The first class was lead by Theo. As I exerted my body to the maximum, trying to achieve the perfect muscular alliance and traction during each pose it occurred to me that I have become so besotted to Bikram because it seems so like my previous love (and obsession): dressage. In both arts there is a set sequence of movements which never change: in dressage you follow a particular test, trying to perfect each movement, which is judged and marked out of ten. The tests might change, as you progress and advance to a higher level, but the movements stay the same. You are always trying to improve and interpret these movements with greater correction, pureness and poetry.

Just so, in Bikram the 26 poses are repeated in each yoga session, and they do not change. But every time you practice you try to improve and interpret each pose with greater correction, pureness and poetry, just like in dressage. And, in both arts, every time it feels different. In Bikram, the body reacts and plays differently, as the heat changes in intensity, whilst you can feel your muscles being stretched and your internal organs being massaged in different areas, with different amounts of pressure, as you attempt to perfect each posture.

Equally, in dressage, the horse and the rider always feel different in their interconnection and in the ways they align and communicate to interpret each movement. I used to talk to my horse with my body, through pressure from my seat bones and our connection through the reins, and with our synchronised breath and muscular harmony we could communicate and reassess each movement, always trying to advance the power of the horse’s body and show the meaning of beauty. We did this by practicing each movement, and using this process to enhance the muscular anatomy and poetic brilliance of the horse. In dressage this is an endless search and a lifelong journey that changes and is always different every time the horse and rider come together and perform.

It’s the same in Bikram yoga, my new-found love. The poses are always the same, but each effort to move the body to create them is different. I always lose my balance in ‘Standing Bow’, or during the three bounces to test the balance in the third part of ‘Awkward Pose’. During these poses, and in fact in every pose, I am tested to my limit.

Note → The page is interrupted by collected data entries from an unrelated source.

(* ===== verification/WebRTC.v ===== *)
(** * x/webrtc: sessions over a WebRTC peer connection

    webrtc.go. The packages pion/webrtc and pion/datachannel are third-party
    code: class [DataChannel] has the operations of a detached data channel,
    [PeerConnection] those of a peer connection. Callbacks of the peer connection
    are the events of the session. *)
From S2P Require Import Prelude GoRuntime.

Local Open Scope string_scope.
Local Open Scope Z_scope.

(** ** Channels *)

(** A detached data channel: it carries messages, each text or binary. *)
Class DataChannel (W : Type) := {
  ReadDataChannel : nat → M W (list byte * bool * option error);
  WriteDataChannel : list byte → bool → M W (nat * option error);
  rwc_Write : list byte → M W (nat * option error);
  rwc_Close : M W (option error);
}.

(** [type channel struct]. *)
Record rtc_channel (W : Type) := mkRtc {
  rc_id : Z;
  rc_rwc : W;
  rc_gotEOF : bool;
  rc_closedWrite : bool;
}.
Arguments mkRtc {_} _ _ _ _.
Arguments rc_id {_} _.
Arguments rc_rwc {_} _.
Arguments rc_gotEOF {_} _.
Arguments rc_closedWrite {_} _.

(** The bytes of ["EOF"]. *)
Definition EOF_text : list byte := [x45; x4f; x46].

Section channel.
Context {W : Type} `{DataChannel W}.

Definition on_rwc {A} (m : M W A) : M (rtc_channel W) A := λ c,
  let '(o, w) := m (rc_rwc c) in (o, mkRtc (rc_id c) w (rc_gotEOF c) (rc_closedWrite c)).

(** [newChannel(ch)], by what [ch.Detach()] gave. *)
Definition newChannel (id : Z) (detached : result W) : result (rtc_channel W) :=
  match detached with
  | Err err => Err err
  | Ok rwc => Ok (mkRtc (id `mod` 2 ^ 32) rwc false false)
  end.

Definition rtc_channel_ID (c : rtc_channel W) : Z := rc_id c.

(** [Read(p)]: the bytes read, and the error. *)
Definition rtc_channel_Read (n : nat) : M (rtc_channel W) (list byte * option error) :=
  c ← get_st;
  if rc_gotEOF c then mret ([], Some io_EOF)
  else
    r ← on_rwc (ReadDataChannel n);
    let '(p, isString, err) := r in
    match err with
    | Some err => mret (p, Some err)
    | None => if isString && bool_decide (p = EOF_text) then mret ([], Some io_EOF) else mret (p, None)
    end.

Definition rtc_channel_Write (p : list byte) : M (rtc_channel W) (nat * option error) :=
  c ← get_st;
  if rc_closedWrite c then mret (0%nat, Some io_ErrClosedPipe) else on_rwc (rwc_Write p).

Definition rtc_channel_Close : M (rtc_channel W) (option error) := on_rwc rwc_Close.

Definition rtc_channel_CloseWrite : M (rtc_channel W) (option error) :=
  r ← on_rwc (WriteDataChannel EOF_text true);
  match r.2 with
  | Some err => mret (Some err)
  | None => _ ← modify_st (λ c, mkRtc (rc_id c) (rc_rwc c) (rc_gotEOF c) true); mret None
  end.
End channel.

(** ** Sessions *)

(** A peer connection, as far as the adapter uses it; [D] is a data channel. *)
Class PeerConnection (P D : Type) := {
  NewPeerConnection : M P (option error);
  CreateDataChannel : string → M P (result D);
  CreateOffer : M P (option error);
  CreateAnswer : M P (option error);
  SetLocalDescription : M P (option error);
  SetRemoteDescription : M P (option error);
  peer_Close : M P (option error);
  dc_Close : D → M P (option error);
  Label : D → string;
}.

(** [type session struct]: [channels] has no buffer, so it is the callbacks that
    wait to send their channel. *)
Record rtc_session (P D : Type) := mkRtcSession {
  rs_peer : P;
  rs_channels : list D;
  rs_done : bool;
}.
Arguments mkRtcSession {_ _} _ _ _.
Arguments rs_peer {_ _} _.
Arguments rs_channels {_ _} _.
Arguments rs_done {_ _} _.

Section session.
Context {P D W : Type} `{PeerConnection P D}.

Definition on_peer {A} (m : M P A) : M (rtc_session P D) A := λ s,
  let '(o, p) := m (rs_peer s) in (o, mkRtcSession p (rs_channels s) (rs_done s)).

Definition rtc_New (peer : P) : rtc_session P D := mkRtcSession peer [] false.

(** The callback [rtc_New] registers: the peer opened the data channel [d]. *)
Definition on_data_channel (d : D) : M (rtc_session P D) unit :=
  if bool_decide (Label d = "qtalk") then
    modify_st (λ s, mkRtcSession (rs_peer s) (rs_channels s ++ [d])%list (rs_done s))
  else mret tt.

Definition rtc_session_Close : M (rtc_session P D) (option error) := on_peer peer_Close.

(** [Accept()], [new] being [newChannel]. *)
Definition rtc_session_Accept {C} (new : D → result C) : M (rtc_session P D) (result C) :=
  s ← get_st;
  match rs_channels s with
  | d :: ds =>
      _ ← put_st (mkRtcSession (rs_peer s) ds (rs_done s));
      mret (new d)
  | [] => if rs_done s then mret (Err (errorString "session closed")) else block_st
  end.

(** [Open(ctx)]: [opened] when the data channel opened before the context was
    done, with [ctx_err]. *)
Definition rtc_session_Open {C} (new : D → result C) (opened : option unit) (ctx_err : error)
    : M (rtc_session P D) (result C) :=
  d ← on_peer (CreateDataChannel "qtalk");
  match d with
  | Err err => mret (Err err)
  | Ok d =>
      match opened with
      | Some _ => mret (new d)
      | None => _ ← on_peer (dc_Close d); mret (Err ctx_err)
      end
  end.

Definition rtc_session_Wait : M (rtc_session P D) error := panic_st "not implemented".

(** ** Offers and answers *)

(** [Offer(cfg)] and [Answer(cfg, offer)], without what they return besides the
    error. *)
Definition Offer : M P (option error) :=
  err ← NewPeerConnection;
  match err with
  | Some err => mret (Some err)
  | None =>
      meta ← CreateDataChannel "qtalk-meta";
      match meta with
      | Err err => _ ← peer_Close; mret (Some err)
      | Ok _ =>
          err ← CreateOffer;
          match err with
          | Some err => _ ← peer_Close; mret (Some err)
          | None =>
              err ← SetLocalDescription;
              match err with
              | Some err => _ ← peer_Close; mret (Some err)
              | None => mret None
              end
          end
      end
  end.

Definition Answer : M P (option error) :=
  err ← NewPeerConnection;
  match err with
  | Some err => mret (Some err)
  | None =>
      err ← SetRemoteDescription;
      match err with
      | Some err => _ ← peer_Close; mret (Some err)
      | None =>
          err ← CreateAnswer;
          match err with
          | Some err => _ ← peer_Close; mret (Some err)
          | None =>
              err ← SetLocalDescription;
              match err with
              | Some err => _ ← peer_Close; mret (Some err)
              | None => mret None
              end
          end
      end
  end.
End session.

(** ** What a data channel does *)

(** [dc_in w], [dc_out w]: the messages still to be read and the messages sent;
    a message is text or not. *)
Class DataChannelLaws (W : Type) `{DataChannel W} := {
  dc_in : W → list (list byte * bool);
  dc_out : W → list (list byte * bool);
  law_ReadDataChannel n w m rest : dc_in w = m :: rest → (length m.1 ≤ n)%nat →
    ∃ w', ReadDataChannel n w = (Ret (m.1, m.2, None), w') ∧ dc_in w' = rest;
  law_wait n w : dc_in w = [] → ReadDataChannel n w = (Block, w);
  law_WriteDataChannel p text w k w' :
    WriteDataChannel p text w = (Ret (k, None), w') → dc_out w' = (dc_out w ++ [(p, text)])%list;
  law_rwc_Write p w k w' :
    rwc_Write p w = (Ret (k, None), w') → dc_out w' = (dc_out w ++ [(p, false)])%list;
}.

(** Messages in memory: what is to be read, what was sent. *)
Definition messages : Type := list (list byte * bool) * list (list byte * bool).

#[global] Instance messages_channel : DataChannel messages := {|
  ReadDataChannel n w :=
    match w.1 with
    | [] => (Block, w)
    | m :: rest => if decide (length m.1 ≤ n)%nat then (Ret (m.1, m.2, None), (rest, w.2))
                   else (Ret ([], false, Some (errorString "short buffer")), w)
    end;
  WriteDataChannel p text w := (Ret (length p, None), (w.1, w.2 ++ [(p, text)])%list);
  rwc_Write p w := (Ret (length p, None), (w.1, w.2 ++ [(p, false)])%list);
  rwc_Close w := (Ret None, w);
|}.

#[global] Instance messages_laws : DataChannelLaws messages.
Proof.
  refine {| dc_in := fst; dc_out := snd |}; cbn.
  - intros n [i o] m rest -> Hl. rewrite decide_True by done. by eexists.
  - by intros n [i o] ->.
  - by intros p text w k w' [= <- <-].
  - by intros p w k w' [= <- <-].
Defined.

(** ** Properties *)

Section streams.
Context {W : Type} `{DataChannelLaws W}.

(** Write in turn, stopping at the first error. *)
Fixpoint write_all (ps : list (list byte)) : M (rtc_channel W) (option error) :=
  match ps with
  | [] => mret None
  | p :: ps =>
      r ← rtc_channel_Write p;
      match r.2 with Some e => mret (Some e) | None => write_all ps end
  end.

Lemma rtc_channel_Write_eq p c k c' :
  rtc_channel_Write p c = (Ret (k, None), c') →
  dc_out (rc_rwc c') = (dc_out (rc_rwc c) ++ [(p, false)])%list ∧ rc_closedWrite c' = rc_closedWrite c.
Proof using All.
  unfold rtc_channel_Write. mred. destruct (rc_closedWrite c) eqn:Hc; [done|]. unfold on_rwc.
  destruct (rwc_Write p (rc_rwc c)) as [o w] eqn:Hw. intros [= -> <-]. cbn.
  split; [by eapply law_rwc_Write|done].
Qed.

Lemma write_all_eq ps c c' :
  write_all ps c = (Ret None, c') →
  dc_out (rc_rwc c') = (dc_out (rc_rwc c) ++ ((λ p, (p, false)) <$> ps))%list.
Proof using All.
  revert c. induction ps as [|p ps IH]; intros c; cbn [write_all].
  - intros [= <-]. by rewrite app_nil_r.
  - unfold mbind, M_bind. destruct (rtc_channel_Write p c) as [[[k [e|]]| | |] c1] eqn:Hw; try done.
    cbn [snd]. intros Hr%IH. apply rtc_channel_Write_eq in Hw as [Hw _]. rewrite Hr, Hw.
    cbn. by rewrite <- app_assoc.
Qed.

(** Read [k] times with buffers of [n] bytes. *)
Fixpoint read_times (k n : nat) : M (rtc_channel W) (list (list byte * option error)) :=
  match k with
  | O => mret []
  | S k => r ← rtc_channel_Read n; rs ← read_times k n; mret (r :: rs)
  end.

Lemma read_times_eq ps n c rest :
  Forall (λ p, length p ≤ n)%nat ps → rc_gotEOF c = false →
  dc_in (rc_rwc c) = (((λ p, (p, false)) <$> ps) ++ rest)%list →
  ∃ c', read_times (length ps) n c = (Ret ((λ p, (p, None)) <$> ps), c') ∧
    rc_gotEOF c' = false ∧ dc_in (rc_rwc c') = rest.
Proof using All.
  intros Hps. revert c. induction Hps as [|p ps Hp Hps IH]; intros c Hc Hin; [by exists c|].
  destruct (law_ReadDataChannel n _ _ _ Hin Hp) as (w' & Hr & Hin').
  destruct (IH (mkRtc (rc_id c) w' (rc_gotEOF c) (rc_closedWrite c)) Hc Hin')
    as (c' & Hrs & Hc' & Hin''). exists c'. split; [|done].
  cbn [length read_times]. erewrite bind_ret.
  2: { unfold rtc_channel_Read. mred. rewrite Hc. unfold on_rwc. rewrite Hr. reflexivity. }
  by erewrite bind_ret by exact Hrs.
Qed.

(** A WebRTC channel carries the writes unchanged and then the end: what
    is written before [CloseWrite], even the bytes "EOF", is read by the peer
    write by write, if its buffer can hold them; then [Read] is [io.EOF]; the
    writer itself can write no more. But the end is told only once: since
    [Read] never sets [gotEOF], the next [Read] waits for ever. *)
Theorem webrtc_stream ps c1 c1' c2 n :
  rc_closedWrite c1 = false → dc_out (rc_rwc c1) = [] →
  (err ← write_all ps; match err with Some e => mret (Some e) | None => rtc_channel_CloseWrite end) c1
    = (Ret None, c1') →
  rc_gotEOF c2 = false → dc_in (rc_rwc c2) = dc_out (rc_rwc c1') →
  Forall (λ p, length p ≤ n)%nat ps → (3 ≤ n)%nat →
  ∃ c2' c2'', read_times (length ps) n c2 = (Ret ((λ p, (p, None)) <$> ps), c2') ∧
    rtc_channel_Read n c2' = (Ret ([], Some io_EOF), c2'') ∧
    (rtc_channel_Read n c2'').1 = Block ∧
    ∀ p, rtc_channel_Write p c1' = (Ret (0%nat, Some io_ErrClosedPipe), c1').
Proof using All.
  intros Hcl Hout Hrun Hgot Hin Hps Hn. unfold mbind at 1, M_bind at 1 in Hrun.
  destruct (write_all ps c1) as [[[e|]| | |] c] eqn:Hw; try done.
  apply write_all_eq in Hw. rewrite Hout in Hw. cbn [app] in Hw.
  unfold rtc_channel_CloseWrite, on_rwc, mbind, M_bind in Hrun.
  destruct (WriteDataChannel EOF_text true (rc_rwc c)) as [[[k [e|]]| | |] w] eqn:Hd; try done.
  cbn in Hrun. injection Hrun as <-.
  apply law_WriteDataChannel in Hd. cbn [rc_rwc] in Hin. rewrite Hd, Hw in Hin.
  destruct (read_times_eq ps n c2 [(EOF_text, true)] Hps Hgot Hin) as (c2' & Hr & Hg & Hin').
  destruct (law_ReadDataChannel n _ _ _ Hin' Hn) as (w' & Hr' & Hin'').
  exists c2'. eexists. split; [exact Hr|]. split; [|split].
  - unfold rtc_channel_Read. mred. rewrite Hg. unfold on_rwc. rewrite Hr'. reflexivity.
  - unfold rtc_channel_Read. mred. cbn [rc_gotEOF]. rewrite Hg. unfold on_rwc. cbn [rc_rwc].
    by rewrite (law_wait n w' Hin'').
  - intros p. done.
Qed.
End streams.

But today this test erupted. There was a tsunami of sweat, as I melted (and came in the heat) and an oozing evanescence between the boundary lines of my body and my mind as they came together and performed each pose. Within the set barriers regulated order of the sequence there was a continued effort to grasp a purity or essence that might be obtained if you can ever achieve the pinnacle of perfection by doing each of the postures properly. You trust that the muscles of the body will be compressed and stretched, massaged and realigned to their ultimate benefit by doing these postures. You can really feel it happening, or, at least, that’s what I felt today. Like dressage, the practice has the aim of improving the anatomy and reaching a pinnacle of health and wellbeing, as well as achieving or creating an artistry and genesis.

Today I felt this come to fruition. Jennifer led the second class and I was determined to test my body to its utmost. It was hot. I felt so situated inside this flesh, and aligned by my practice that I took off my long-sleeved black t-shirt, which I always wear during every Bikram class. So, for the first time, wearing my crop top, I bared my arms and their scars, my stomach and its weight, and the meaty covering over my ribs, which used to protrude and now are no longer visible (even during the pranayama breathing exercise). Most of all, I bared and shared my body with myself, and felt at home there, as the sweat flushed and dripped down me. I put my all into each posture and, despite wobbling around during most of these attempts, there were moments when I could really feel the benefits of this practice. I felt fit and alive. I could see the scars, as relics of my psychotic, destructive, detained past, in the mirrors, but I no longer needed to create them, or to hide from them. I was surrounded by new friends, a new life, and the discovery, or self-discovery, of a healthy way of being inside my new body. This was my euphoria.